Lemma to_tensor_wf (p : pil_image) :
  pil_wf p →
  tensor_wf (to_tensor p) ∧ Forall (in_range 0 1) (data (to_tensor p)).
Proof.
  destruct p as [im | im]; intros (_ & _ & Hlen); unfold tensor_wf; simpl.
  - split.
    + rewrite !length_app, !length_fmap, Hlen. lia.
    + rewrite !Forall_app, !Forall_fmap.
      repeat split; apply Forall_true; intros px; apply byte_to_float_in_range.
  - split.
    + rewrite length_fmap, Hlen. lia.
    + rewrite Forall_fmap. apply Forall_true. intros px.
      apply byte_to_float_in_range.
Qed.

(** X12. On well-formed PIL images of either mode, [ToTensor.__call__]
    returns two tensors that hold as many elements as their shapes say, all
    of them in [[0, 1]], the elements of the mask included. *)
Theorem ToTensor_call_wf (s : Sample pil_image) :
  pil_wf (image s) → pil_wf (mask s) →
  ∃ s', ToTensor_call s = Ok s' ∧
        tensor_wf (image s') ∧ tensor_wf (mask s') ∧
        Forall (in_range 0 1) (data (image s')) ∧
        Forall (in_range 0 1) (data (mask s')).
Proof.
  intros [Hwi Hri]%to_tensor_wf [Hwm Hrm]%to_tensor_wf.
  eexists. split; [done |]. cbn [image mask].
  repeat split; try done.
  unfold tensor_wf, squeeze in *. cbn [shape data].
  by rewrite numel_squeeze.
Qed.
##############################
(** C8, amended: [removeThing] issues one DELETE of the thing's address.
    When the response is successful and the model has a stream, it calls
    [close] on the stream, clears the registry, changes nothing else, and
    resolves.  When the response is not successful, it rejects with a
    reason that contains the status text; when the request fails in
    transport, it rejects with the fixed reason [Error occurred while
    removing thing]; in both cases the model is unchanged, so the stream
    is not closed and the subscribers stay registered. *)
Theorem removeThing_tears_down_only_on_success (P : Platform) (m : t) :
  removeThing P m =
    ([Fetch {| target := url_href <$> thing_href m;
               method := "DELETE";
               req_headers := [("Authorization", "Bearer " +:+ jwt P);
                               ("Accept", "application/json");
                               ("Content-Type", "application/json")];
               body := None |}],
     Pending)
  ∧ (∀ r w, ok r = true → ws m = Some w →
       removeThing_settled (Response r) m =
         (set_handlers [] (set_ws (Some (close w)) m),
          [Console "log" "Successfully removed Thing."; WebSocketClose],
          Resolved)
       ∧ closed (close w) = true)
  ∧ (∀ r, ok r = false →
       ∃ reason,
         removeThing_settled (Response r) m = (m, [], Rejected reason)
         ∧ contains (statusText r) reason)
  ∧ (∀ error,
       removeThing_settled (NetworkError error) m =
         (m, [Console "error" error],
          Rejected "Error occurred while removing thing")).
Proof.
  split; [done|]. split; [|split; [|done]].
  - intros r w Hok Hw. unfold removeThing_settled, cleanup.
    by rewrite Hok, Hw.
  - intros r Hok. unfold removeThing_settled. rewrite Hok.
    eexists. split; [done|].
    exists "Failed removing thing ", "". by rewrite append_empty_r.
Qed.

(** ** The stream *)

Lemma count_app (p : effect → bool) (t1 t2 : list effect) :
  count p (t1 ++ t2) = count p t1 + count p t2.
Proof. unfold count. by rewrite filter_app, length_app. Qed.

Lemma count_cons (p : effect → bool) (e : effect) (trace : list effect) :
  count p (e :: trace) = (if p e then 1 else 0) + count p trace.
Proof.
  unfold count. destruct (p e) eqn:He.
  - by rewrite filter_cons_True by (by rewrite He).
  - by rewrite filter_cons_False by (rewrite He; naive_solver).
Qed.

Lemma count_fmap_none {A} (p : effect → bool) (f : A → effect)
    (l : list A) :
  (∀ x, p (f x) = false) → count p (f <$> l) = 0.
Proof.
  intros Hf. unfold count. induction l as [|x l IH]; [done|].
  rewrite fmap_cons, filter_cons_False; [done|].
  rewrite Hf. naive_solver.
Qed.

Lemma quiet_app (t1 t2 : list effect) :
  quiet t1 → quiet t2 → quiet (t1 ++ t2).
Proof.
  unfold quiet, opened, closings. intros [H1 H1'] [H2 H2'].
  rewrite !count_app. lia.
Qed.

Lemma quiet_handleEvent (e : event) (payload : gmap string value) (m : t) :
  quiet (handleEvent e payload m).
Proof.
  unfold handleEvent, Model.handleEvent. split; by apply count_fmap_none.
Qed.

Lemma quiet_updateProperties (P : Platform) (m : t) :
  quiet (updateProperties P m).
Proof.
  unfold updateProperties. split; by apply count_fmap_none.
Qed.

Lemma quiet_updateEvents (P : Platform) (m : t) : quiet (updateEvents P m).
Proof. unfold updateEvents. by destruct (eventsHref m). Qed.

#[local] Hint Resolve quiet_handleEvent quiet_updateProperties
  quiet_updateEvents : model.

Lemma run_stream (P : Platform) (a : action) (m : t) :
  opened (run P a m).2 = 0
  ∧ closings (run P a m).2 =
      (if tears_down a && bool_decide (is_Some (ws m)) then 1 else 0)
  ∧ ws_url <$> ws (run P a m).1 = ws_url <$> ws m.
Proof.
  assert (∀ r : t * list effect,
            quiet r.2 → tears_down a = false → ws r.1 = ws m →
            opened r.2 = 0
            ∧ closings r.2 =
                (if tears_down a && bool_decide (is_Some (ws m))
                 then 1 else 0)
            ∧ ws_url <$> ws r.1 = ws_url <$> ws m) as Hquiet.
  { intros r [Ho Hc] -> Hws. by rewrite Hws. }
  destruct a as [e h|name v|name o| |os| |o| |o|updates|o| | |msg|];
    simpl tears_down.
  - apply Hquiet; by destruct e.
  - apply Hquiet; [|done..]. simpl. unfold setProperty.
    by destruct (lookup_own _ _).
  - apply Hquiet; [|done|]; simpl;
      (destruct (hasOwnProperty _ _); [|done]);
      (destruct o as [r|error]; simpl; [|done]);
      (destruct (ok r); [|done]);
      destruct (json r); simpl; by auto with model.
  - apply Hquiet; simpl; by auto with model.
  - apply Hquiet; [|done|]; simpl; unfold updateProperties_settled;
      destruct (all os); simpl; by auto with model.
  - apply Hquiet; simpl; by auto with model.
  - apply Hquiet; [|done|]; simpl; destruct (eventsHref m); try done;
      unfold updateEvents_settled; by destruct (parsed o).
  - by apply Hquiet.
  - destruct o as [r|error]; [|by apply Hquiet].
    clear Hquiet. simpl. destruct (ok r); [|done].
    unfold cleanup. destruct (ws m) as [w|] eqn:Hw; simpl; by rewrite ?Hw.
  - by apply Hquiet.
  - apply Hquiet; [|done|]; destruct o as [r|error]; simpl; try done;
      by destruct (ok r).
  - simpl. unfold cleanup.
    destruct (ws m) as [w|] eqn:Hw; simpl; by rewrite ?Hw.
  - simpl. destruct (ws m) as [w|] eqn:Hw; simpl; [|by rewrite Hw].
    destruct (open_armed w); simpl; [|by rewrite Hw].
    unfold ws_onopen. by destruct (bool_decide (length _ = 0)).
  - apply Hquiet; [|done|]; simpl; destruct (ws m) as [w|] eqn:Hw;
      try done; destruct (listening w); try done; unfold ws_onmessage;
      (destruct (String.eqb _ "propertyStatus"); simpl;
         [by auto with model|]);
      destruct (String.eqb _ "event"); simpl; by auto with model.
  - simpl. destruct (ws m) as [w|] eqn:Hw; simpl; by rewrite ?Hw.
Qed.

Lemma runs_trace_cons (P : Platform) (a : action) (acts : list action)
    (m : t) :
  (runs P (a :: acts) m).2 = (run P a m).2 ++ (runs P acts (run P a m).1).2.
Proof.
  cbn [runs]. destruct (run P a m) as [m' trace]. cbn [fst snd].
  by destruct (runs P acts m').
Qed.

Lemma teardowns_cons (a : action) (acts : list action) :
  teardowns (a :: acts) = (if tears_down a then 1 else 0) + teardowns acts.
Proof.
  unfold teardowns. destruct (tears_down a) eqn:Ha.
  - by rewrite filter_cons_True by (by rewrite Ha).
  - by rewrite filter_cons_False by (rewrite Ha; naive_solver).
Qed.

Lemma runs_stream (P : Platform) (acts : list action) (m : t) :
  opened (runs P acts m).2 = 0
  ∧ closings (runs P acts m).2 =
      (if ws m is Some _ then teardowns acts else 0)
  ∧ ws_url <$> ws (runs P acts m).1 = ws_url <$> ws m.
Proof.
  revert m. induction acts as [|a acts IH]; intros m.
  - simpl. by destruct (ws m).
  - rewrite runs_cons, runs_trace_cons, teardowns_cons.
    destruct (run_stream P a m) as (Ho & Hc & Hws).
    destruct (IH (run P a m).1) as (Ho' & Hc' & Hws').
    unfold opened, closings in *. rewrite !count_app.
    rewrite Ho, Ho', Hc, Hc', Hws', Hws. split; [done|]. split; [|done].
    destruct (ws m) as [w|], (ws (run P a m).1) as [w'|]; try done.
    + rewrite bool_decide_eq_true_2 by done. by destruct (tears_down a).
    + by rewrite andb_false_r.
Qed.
##############################
Every line in the listing that holds the string "occurred" should be copied out.

The answer »
    transport, it rejects with the fixed reason [Error occurred while
          Rejected "Error occurred while removing thing")).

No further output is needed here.